My weight trend line has a positive slope over the last four months. To me, this indicates that I’m trading fat content for muscle tissue because I’m usually in a negative energy balance as indicated here:

Sample Burn Rate Format

Sample Weight Trend Format

That was a lot of information and I hope I interpreted the various authors correctly. At any rate, there’s plenty of information out there and the more I read, the better I understand the subject. I hope you enjoyed reading the above information. Please send me any questions that you may have, I’d love to discuss them with you.

Got a high-performance engine?
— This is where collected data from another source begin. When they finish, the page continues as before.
(** [CompactExecution::create], up to the sealed files: the manifest with the files it counts. *)
Definition create (plan : CanonicalSolverPlan.t) (planning_snapshot_sha256 : string) (inventory : InstalledInventory.t)
    (rpmdb_cookie : string) (staged : StagedInputs.t) : result ExecutorError.t (CompactManifest.t * list ArtifactFile.t) :=
  if negb (Nat.eqb (length (StagedInputs.candidates staged)) 0) || negb (Nat.eqb (length (StagedInputs.metadata staged)) 0)
  then inputs "compact execution contains duplicated solver evidence"
  else if MAX_COMPACT_ARTIFACTS <? N.of_nat (length (StagedInputs.artifacts staged))
  then inputs "compact execution has too many artifacts"
  else
    let files := StagedArtifact.file <$> StagedInputs.artifacts staged in
    digest ← plan_digest plan;
    let manifest := CompactManifest.mk COMPACT_SCHEMA_VERSION digest planning_snapshot_sha256 rpmdb_cookie inventory
      (StagedInputs.policy staged) (compact_repository <$> StagedInputs.repositories staged)
      (imap compact_artifact (StagedInputs.artifacts staged)) in
    _ ← validate_static manifest plan (length files);
    Ok (manifest, files).

(** *** Against the current snapshot *)

Definition clamp_u32 (z : Z) : N := if (z <? 0)%Z then u32_max else Z.to_N z.

Definition differs_from_snapshot (current : PlanningRepository.t) (r : CompactRepository.t) : bool :=
  negb (PlanningRepository.priority current =? clamp_u32 (CompactRepository.priority r))
  || negb (PlanningRepository.cost current =? clamp_u32 (CompactRepository.cost r))
  || negb (bool_decide (PlanningRepository.generation_sha256 current = CompactRepository.generation_sha256 r))
  || negb (bool_decide (PlanningOrigin.sha256 (PlanningRepository.origin current) = CompactRepository.origin_sha256 r))
  || negb (bool_decide (PlanningRepository.trust current = CompactRepository.trust r))
  || negb (Nat.eqb (length (PlanningRepository.keys current)) (length (CompactRepository.keys r)))
  || existsb (fun '(own, other) =>
       negb (bool_decide (PlanningKey.bundle_path own = CompactKey.bundle_path other))
       || negb (bool_decide (PlanningKey.certificate_base64 own = CompactKey.certificate_base64 other)))
     (zip (PlanningRepository.keys current) (CompactRepository.keys r)).

(** [revalidate_runtime], from the snapshot that is current. *)
Definition revalidate_runtime (m : CompactManifest.t) (payload : PlanningPayload.t) : result ExecutorError.t unit :=
  if negb (bool_decide (PlanningPolicy.solver (PlanningPayload.policy payload) = CompactManifest.policy m))
     || negb (bool_decide (PlanningPayload.inventory payload = CompactManifest.inventory m))
  then inputs "compact policy or inventory differs from current snapshot"
  else for_each (fun r =>
    current ← ok_or (ExecutorError.Inputs "compact repository is absent from current snapshot")
                (find_repository (PlanningPayload.allowed_repositories payload) (CompactRepository.id r));
    if differs_from_snapshot current r then inputs "compact repository differs from current snapshot" else Ok tt)
    (CompactManifest.repositories m).

(** *** Using *)

Definition staged_key (key : CompactKey.t) : result ExecutorError.t VerifiedStagedKey.t :=
  certificate ← ok_or (ExecutorError.Inputs "compact key certificate is not base64")
                  (base64_decode (CompactKey.certificate_base64 key));
  Ok (VerifiedStagedKey.mk (CompactKey.bundle_path key) certificate).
Better put the right fuel in it!




3 responses

19 12 2009
Tweets that mention Fuel Your Engine « Eric's Road Racing & Training Blog -- Topsy.com

[…] This post was mentioned on Twitter by Bike2WrkSpokane, Eric Abbott. Eric Abbott said: A blog post on what I've learned about fueling my cycling engine. Fluids, calories, carbohydrates, protein, and fat. http://wp.me/pJ7ub-2Y […]

19 12 2009
Spokane Al

Eric, your precise, detailed examination and explanation of your nutrition plan was very, very interesting. Your engineering attention to detail came through loud and clear.

With that amount of detail in your nutrition, I am surprised that you are not yet on the powermeter bandwagon, scouring the Google Wattage group for insight and going over your ride power data via WKO+ with a fine toothed comb.

16 01 2010
Eric Abbott

Hello Al,
Having a meter that has a data-record feature and the software to analyze the data is a condition I’m not able to have at this point. I have to make do with my KK/road machine and manual statistical methods.

Sometime in the future I’ll be able to have a more-capable power meter, etc., but not today.

Best wishes for the new race season.